Surely the actual work is mostly being handled in the database, with the ruby code mostly acting is glue code? I'd expect to run into database scaling issues (or data model issues) long before running into issues with the relatively easy to scale horizontally ruby code.
Nope. The biggest bottleneck is in the async Sidekiq workers. I have 7 Sidekiq processes using a total of 5GB of RAM and as much CPU as they can get, but my database server is at around 5% CPU and IO.
If the Rails part scaled as well as my DB, I believe I could trivially handle 10x the number of users I have today.
You might want to double-check your DB pooling numbers. Running out of DB connections can end up looking a lot like heavy CPU usage on Ruby.
This bottleneck probably relates to the delivery of new messages to feeds.
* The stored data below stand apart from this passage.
Lemma posted_wf f : wf_frame f -> posted_bytes f = frame_bytes f.
Proof.
  intros Hf%wf_payload. unfold posted_bytes. by destruct (Z.gtb_spec (len (fPayload f)) MaxPayload); [lia|].
Qed.

Lemma encode_posted f w w' e :
  postable f -> encodeFrame f w = (w', e) ->
  wr_step (posted_bytes f) w w' /\ (e = sticky w' \/ e = None \/ posted_bytes f = data_residue f /\ e <> None).
Proof.
  intros [g Hg|sid o p Hs Ho Hp] E.
  - rewrite posted_wf by done.
    apply encodeFrame_step in E as [S [He|He]]; [| |done]; auto.
  - assert (posted_bytes (DataF sid o p) = data_residue (DataF sid o p)) as Hb.
    { unfold posted_bytes. simpl. by destruct (Z.gtb_spec (len p) MaxPayload); [|lia]. }
    revert E. unfold encodeFrame. destruct (bw_WriteByte _ w) as [w1 ok] eqn:E1.
    apply wr_step_WriteByte in E1 as [S1 ->]. rewrite Hb. unfold data_residue.
    destruct (bw_err w1) eqn:Ee; simpl.
    { intros [= <- <-]. split; [|left; unfold sticky; by rewrite Ee].
      change (?b :: ?l) with ([b] ++ l). by apply wr_step_more. }
    destruct (Z.gtb_spec (len p) MaxPayload); [|lia]. intros [= <- <-]. split; [|by right; right].
    apply (wr_step_trans [byte_of_Z TypeData] _ _ _ _ S1). eapply wr_step_trans; apply putU64_step.
Qed.

Lemma posted_head f : postable f -> after_residue (posted_bytes f) /\ posted_bytes f <> [].
Proof.
  intros Hf. assert (exists l, posted_bytes f = byte_of_Z (fType f) :: l /\ 1 <= fType f < 256) as (l & -> & Ht).
  { unfold posted_bytes. destruct Hf as [f Hf|sid o p _ _ Hp].
    - fold (posted_bytes f). rewrite posted_wf by done. eexists. split; [done|]. by destruct Hf.
    - simpl. destruct (Z.gtb_spec (len p) MaxPayload); [|lia]. by eexists. }
  split; [|done]. simpl. rewrite Z_of_byte_of_Z, Z.mod_small by lia. lia.
Qed.

Lemma after_residue_app x p : after_residue x -> after_residue p -> after_residue (x ++ p).
Proof. by destruct x. Qed.

(** Once a frame has been refused nothing that is written can be read. *)
Lemma refused_step c w f x q p fs :
  Forall wf_frame fs -> conn_out c = concat (map frame_bytes fs) ++ q ->
  is_u64 (fSessionID f) -> is_u64 (fOffset f) -> after_residue x -> after_residue p ->
  (if bw_err (c_bw c) then q `prefix_of` data_residue f ++ x else q ++ bw_buf (c_bw c) = data_residue f ++ x) ->
  wr_step p (c_bw c) w ->
  exists q', conn_out (MkConn w) = concat (map frame_bytes fs) ++ q' /\ wire_tail (MkConn w) q'.
Proof.
  intros Hfs Eo Hs Ho Hx Hp Hq S. unfold wr_step in S. unfold conn_out in *. simpl in *.
  destruct (bw_err (c_bw c)) eqn:Ec.
  { subst w. exists q. split; [done|]. apply (wt_refused _ _ f x); try done. simpl. by rewrite Ec. }
  destruct (bw_err w) eqn:Ew.
  - destruct S as (q1 & r & _ & Hb & Ho1). exists (q ++ q1). rewrite Ho1, Eo, app_assoc. split; [done|].
    apply (wt_refused _ _ f (x ++ p)); [done..|by apply after_residue_app|]. simpl. rewrite Ew.
    exists r. by rewrite <- !app_assoc, <- Hb, !app_assoc, Hq.
  - destruct S as (q1 & Ho1 & Hb). exists (q ++ q1). rewrite Ho1, Eo, app_assoc. split; [done|].
    apply (wt_refused _ _ f (x ++ p)); [done..|by apply after_residue_app|]. simpl. rewrite Ew.
    by rewrite <- !app_assoc, Hb, !app_assoc, Hq.
Qed.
That's the busiest part of the backend and requires 5-7 DB requests and a bunch of Redis requests per recipient from a post on your server.
I'm sure spending time just on making this part of the platform more efficient would have massive impacts on performance across on a Mastodon instance.
Yes, but are the connection pools in Rails & Sidekiq configured for a very large number of connections. You can probably squeeze up to 100+ out of a single process.
Yes on the "big user" side (you're just burning little extra money every month on slow code), but no on overall.
Having fast code means that random $10 a month VPS can now support much bigger community. The hosting providers can also provide cheaper/better service for people that want just pay someone to run it for them.